In this work, we offer a theoretical analysis of this limitation and validate it through controlled empirical tests using synthetic Pareto data. These tests span a range of tail indices ($\alpha$ $\in$ {2, 3, 5, 30}) and dimensions ($d$ $\in$ {1, 5, 10}). To address this issue, we substitute the standard Gaussian decoder with a Phase-Type (PH) distribution derived from Markov chains, while maintaining the original encoder, latent space, and training protocol unchanged.
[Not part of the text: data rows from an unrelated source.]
Lemma NetOk_outside others w w' :
  outside w w' → NetOk others w.2 → NetOk (other_fds w'.2) w'.2 ∧ others ⊆ other_fds w'.2.
Proof.
  intros Hout. destruct Hout as [s d d' ck ck' g k k' Ho Hb Hh]. cbn [snd]. intros [Hcl Hot Hlim]. cbn in *. split.
  - split; [|done|done]. intros fd cl E. cbn in *. destruct (Hcl fd cl E) as (? & ? & ?).
    split; [done|]. split; [done|set_solver].
  - rewrite <- Hot. unfold other_fds, client_fds. cbn. set_solver.
Qed.

Lemma NetOk_started config seed (k k' : K) st :
  0 < maximum_pending_bytes_per_connection config < 2 ^ 64 →
  GameServer_new config seed k = (Returns st, k') →
  NetOk (own_fds st ∪ open_fds k) (st_server st, k') ∧ own_fds st ## open_fds k ∧ 0 <= st_listener st.
Proof.
  intros Hmax E. pose proof (GameServer_new_spec config seed k) as Hn. unfold wpx in Hn. rewrite E in Hn.
  destruct Hn as [(Ho & Hd & _) Hnd _ Ht _ _ Hl]. split; [|done].
  rewrite Ht. split; cbn; [done| |lia]. unfold other_fds, client_fds. cbn. rewrite Ho, dom_empty_L. set_solver.
Qed.

(** With no connection open the service can neither send nor close. *)
#[local] Instance no_connection_preserves :
  TransportKeeps (GameServer * K) (λ s, connection_descriptors_ s.1 = ∅).
Proof.
  split.
  - intros [g k] c ty m E. cbn [fst] in E. cbn [tr_Send server_transport fst snd].
    assert (note_request c ty m g = g) as -> by (unfold note_request; by rewrite E).
    unfold server_Send. by rewrite E.
  - intros G cb c [e [g k]] _ E. cbn in *. by rewrite E.
Qed.

Lemma no_connection_no_client w : ServerInv w → connection_descriptors_ w.2.1 = ∅ → clients_ w.2.1 = ∅.
Proof.
  intros Hw Hd. apply map_empty. intros fd. apply eq_None_not_Some. intros [cl Hcl].
  destruct (ok_client _ (si_tables _ Hw) _ _ Hcl) as [E _]. by rewrite Hd in E.
Qed.

(** The last part, when no client is left. *)
Lemma destroy_own st g (k : K) :
  clients_ g = ∅ → 0 <= st_listener st →
  let '(_, s) := remove_own st (g, k) in
  let '(_, (g', k')) := destroy_members st s in
  clients_ g' = ∅ ∧ connection_descriptors_ g' = connection_descriptors_ g ∧ open_fds k' = open_fds k ∖ own_fds st.
Proof.
  intros Hg Hl. unfold remove_own, destroy_members, EventLoop_Remove, UniqueFd_destroy, UniqueFd_Reset, UniqueFd_valid.
  rewrite (proj2 (Z.leb_le _ _)) by done. cbn [fst snd]. cbn. rewrite Hg, map_fold_empty. split; [done|]. split; [done|].
  repeat match goal with |- context [open_fds (k_close ?q ?fd)] => rewrite (proj1 (close_law q fd)) end.
  rewrite !(proj1 (epoll_del_frame _ _)). unfold own_fds. set_solver.
Qed.

Lemma GameServer_destroy_spec others shutdown drained st w :
  ServerInv w → NetOk others w.2 → 0 <= st_listener st →
  wp (GameServer_destroy shutdown drained st) (λ _ w',
    clients_ w'.2.1 = ∅ ∧ connection_descriptors_ w'.2.1 = ∅ ∧ GameInv (service w'.1) ∧
    (∀ c, ¬ tracked (service w'.1) c) ∧ open_fds w'.2.2 = others ∖ own_fds st) w.
Proof.
  intros Hw Hn Hl. unfold GameServer_destroy.
  assert (∀ {A} (m : M ServerWorld A) (P P' : GameServer * K → Prop) w0, preserves P m → preserves P' m → P w0.2 → P' w0.2 →
    wp m (λ _, ServerInv) w0 → wp m (λ _ w', ServerInv w' ∧ P w'.2 ∧ P' w'.2) w0) as Hkeep.
  { intros A m P P' w0 Hk Hk' HP HP' Hm. unfold wp in *. specialize (Hk w0 HP). specialize (Hk' w0 HP').
    by destruct (m w0) as [[a|x] w1]. }
  apply wp_bind. eapply wp_wand.
  { apply wp_and; [by apply close_all_spec|].
    apply (Hkeep _ _ (NetOk others) (λ _, True)); [apply preserves_close_all|by intros ? ?|done|done|].
    eapply wp_wand; [by apply close_all_spec|]. by intros ? ? []. }
  intros [] w1 [[Hw1 Hd1] (_ & Hn1 & _)].
  apply wp_bind. destruct w1 as [e1 s1]. unfold wp at 1, call_data. cbn [fst snd].
  set (w2 := (_, s1) : ServerWorld).
  assert (ServerInv w2) as Hw2 by (destruct Hw1; by split).
  apply wp_bind. eapply wp_wand.
  { apply (Hkeep _ _ (NetOk others) (λ s, connection_descriptors_ s.1 = ∅)); [..|exact Hn1|exact Hd1|].
    1-2: apply preserves_for_each; intros x; by apply preserves_run_completion; apply _.
    apply (wp_for_each ServerInv); [done|]. intros x w' _. apply run_completion_spec. }
  intros [] [e3 [g3 k3]] (Hw3 & Hn3 & Hd3). cbn [fst snd] in *.
  pose proof (no_connection_no_client _ Hw3 Hd3) as Hc3. cbn in Hc3.
  apply wp_bind. unfold on_network at 1, wp at 1. cbn [fst snd].
  pose proof (destroy_own st g3 k3 Hc3 Hl) as Hown. destruct (remove_own st (g3, k3)) as [[] s4].
  unfold on_network, wp. cbn [fst snd]. destruct (destroy_members st s4) as [[] [g5 k5]].
  destruct Hown as (Hc5 & Hd5 & Ho5). cbn [fst snd]. split; [done|]. split; [congruence|].
  split; [apply Hw3|]. split.
  - intros c. apply (closed_untracked (e3, (g3, k3)) c Hw3). apply opened_false. cbn. by rewrite Hd3.
  - rewrite Ho5. pose proof (net_others _ _ Hn3) as E. unfold other_fds, client_fds in E. cbn in E.
    rewrite Hc3, dom_empty_L, difference_empty_L in E. by rewrite E.
Qed.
Because PH distributions can approximate any positive-valued distribution with arbitrary precision—including heavy-tailed families—they offer a robust alternative.
Our experiments indicate that the PH-based model significantly outperforms the Gaussian baseline for heavy-tailed data, reducing tail Kolmogorov-Smirnov distance by a factor of up to 6 and extreme quantile error by up to 10. These findings confirm that incorporating Markov chain-based distributions into the decoder of a generative model provides a principled and practically effective resolution to the challenge of heavy-tail generation.